The figure was released Monday by the Centers for Disease Control and Prevention to spotlight the growing threat of germs that are hard to treat because they've become resistant to drugs.

Finally estimating the problem sends "a very powerful message," said Dr. Helen Boucher, a Tufts University expert and spokeswoman for the Infectious Diseases Society of America. "We're facing a catastrophe."

Antibiotics like penicillin and streptomycin first became widely available in the 1940s, and today dozens are used to kill or suppress the bacteria behind illnesses ranging from strep throat to the plague. The drugs are considered one of the greatest advances in the history of medicine, and have saved countless lives.

But as decades passed, some antibiotics stopped working against the bugs they previously vanquished. Experts say their overuse and misuse have helped make them less effective.

In a new report, the CDC tallied the toll of the 17 most worrisome drug-resistant bacteria. The result: Each year, more than 2 million people develop serious infections and at least 23,000 die.

Of those, the staph infection MRSA, or methicillin-resistant Staphylococcus aureus, kills about 11,000, and a new superbug kills about 600. That bacteria withstand treatment with antibiotics called carbapenems — considered one of the last lines of defense against hard-to-treat bugs.
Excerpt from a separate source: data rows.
(** A string literal is cut off after its opening delimiter.  On a span whose
    first character is the delimiter (and where no escape matches), the
    sequence returned by [string_type] parses the opening placeholder, then
    [string_close] again from the start of the span, where only the closing
    placeholder matches the same delimiter: the result is the empty text and
    the position just after the first character, whatever follows it. *)
Theorem string_type_stops_after_delimiter (fuel : nat) (delimiter : ascii) (name : string)
    (escaped : Token_attrs) (source : string) (start end_ : Z) :
  0 <= start < end_ ->
  end_ <= py_len source ->
  String.get (Z.to_nat start) source = Some delimiter ->
  p_match (_pattern escaped) source start end_ = None ->
  parse (4 + fuel) (string_type delimiter name escaped) 7%nat source start end_ =
    Some (Ok (VTuple [VRef 7%nat; VStr ""], start + 1)).
Proof.
  intros H1 H2 Hc Hesc.
  apply (parse_fuel_le 4); [lia|].
  set (st := string_type delimiter name escaped).
  assert (Hplace : forall f i, i = 5%nat \/ i = 6%nat ->
            parse (S f) st i source start end_ = Some (Ok (VNone, start + 1))).
  { intros f i [-> | ->].
    - rewrite (parse_Token f st 5%nat _ _ _ _ _ eq_refl).
      unfold Token_parse. cbn [getattr outcome_bind _pattern].
      now rewrite (re_literal_char _ _ _ _ H1 H2 Hc).
    - rewrite (parse_Token f st 6%nat _ _ _ _ _ eq_refl).
      unfold Token_parse. cbn [getattr outcome_bind _pattern].
      now rewrite (re_literal_char _ _ _ _ H1 H2 Hc). }
  assert (Hnormal : exists e, parse 1 st 0%nat source start end_ = Some (Raise e)
                              /\ is_NotMatch e = true).
  { rewrite (parse_Token 0 st 0%nat _ _ _ _ _ eq_refl).
    unfold Token_parse. cbn [getattr outcome_bind _pattern].
    rewrite (re_nclass_plus_head _ _ _ _ delimiter H1 H2 Hc).
    - eexists. split; reflexivity.
    - unfold in_class. simpl. rewrite Ascii.eqb_refl. now destruct (Ascii.eqb _ _). }
  assert (Hescaped : exists e, parse 1 st 1%nat source start end_ = Some (Raise e)
                               /\ is_NotMatch e = true).
  { rewrite (parse_Token 0 st 1%nat _ _ _ _ _ eq_refl).
    unfold Token_parse. cbn [getattr outcome_bind]. rewrite Hesc.
    eexists. split; reflexivity. }
  assert (Hseq : forall i, i = 3%nat \/ i = 4%nat ->
            exists e, parse 2 st i source start end_ = Some (Raise e)
                      /\ is_NotMatch e = true).
  { intros i [-> | ->].
    - destruct Hnormal as (e & He & Hk). exists e. split; [|exact Hk].
      rewrite (parse_Sequence 1 st 3%nat _ _ _ _ _ eq_refl).
      unfold Sequence_parse. cbn [lift getattr run_bind _seqs Sequence_loop].
      now rewrite He.
    - destruct Hescaped as (e & He & Hk). exists e. split; [|exact Hk].
      rewrite (parse_Sequence 1 st 4%nat _ _ _ _ _ eq_refl).
      unfold Sequence_parse. cbn [lift getattr run_bind _seqs Sequence_loop].
      now rewrite He. }
  assert (Hclose : parse 3 st 2%nat source start end_ = Some (Ok (VNone, start + 1))).
  { rewrite (parse_Switch 2 st 2%nat _ _ _ _ _ eq_refl).
    unfold Switch_parse. cbn [lift getattr run_bind _switches pyseq_items].
    change [3%nat; 4%nat; 5%nat] with ([3%nat; 4%nat] ++ [5%nat]).
    rewrite (Switch_loop_skips (fun s => parse 2 st s source start end_)
               [3%nat; 4%nat] [5%nat]).
    - cbn [Switch_loop]. now rewrite (Hplace 1%nat 5%nat (or_introl eq_refl)).
    - repeat constructor; apply Hseq; auto. }
  rewrite (parse_Sequence 3 st 7%nat _ _ _ _ _ eq_refl).
  unfold Sequence_parse. cbn [lift getattr run_bind _seqs Sequence_loop].
  rewrite (Hplace 2%nat 6%nat (or_intror eq_refl)). cbn [run_bind is_not_None].
  rewrite Hclose. reflexivity.
Qed.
Germs like those have prompted health officials to warn that if the situation gets much worse, it could make doctors reluctant to do surgery or treat cancer patients if antibiotics won't protect their patients from getting infections.

"If we're not careful, the medicine chest will be empty" when doctors need infection-fighting drugs, said CDC Director Dr. Tom Frieden.

It's not clear that the problem is uniformly growing worse for all bugs. Some research suggests, for example, that MRSA rates may have plateaued.

But CDC officials and others are using the report to press doctors and hospitals to do more to prevent the spread of infections and to more wisely prescribe antibiotics. Experts say as many as half of all antibiotics are not used correctly or are prescribed for the wrong thing — for example, they don't work against flu or colds.

The CDC report warned that misuse creates other problems, too. One is the rise of a nasty strain of intestinal bug called Clostridium difficile, or C-diff. It flourishes in the gut when other bacteria are killed off by antibiotics, and is linked to 14,000 deaths annually.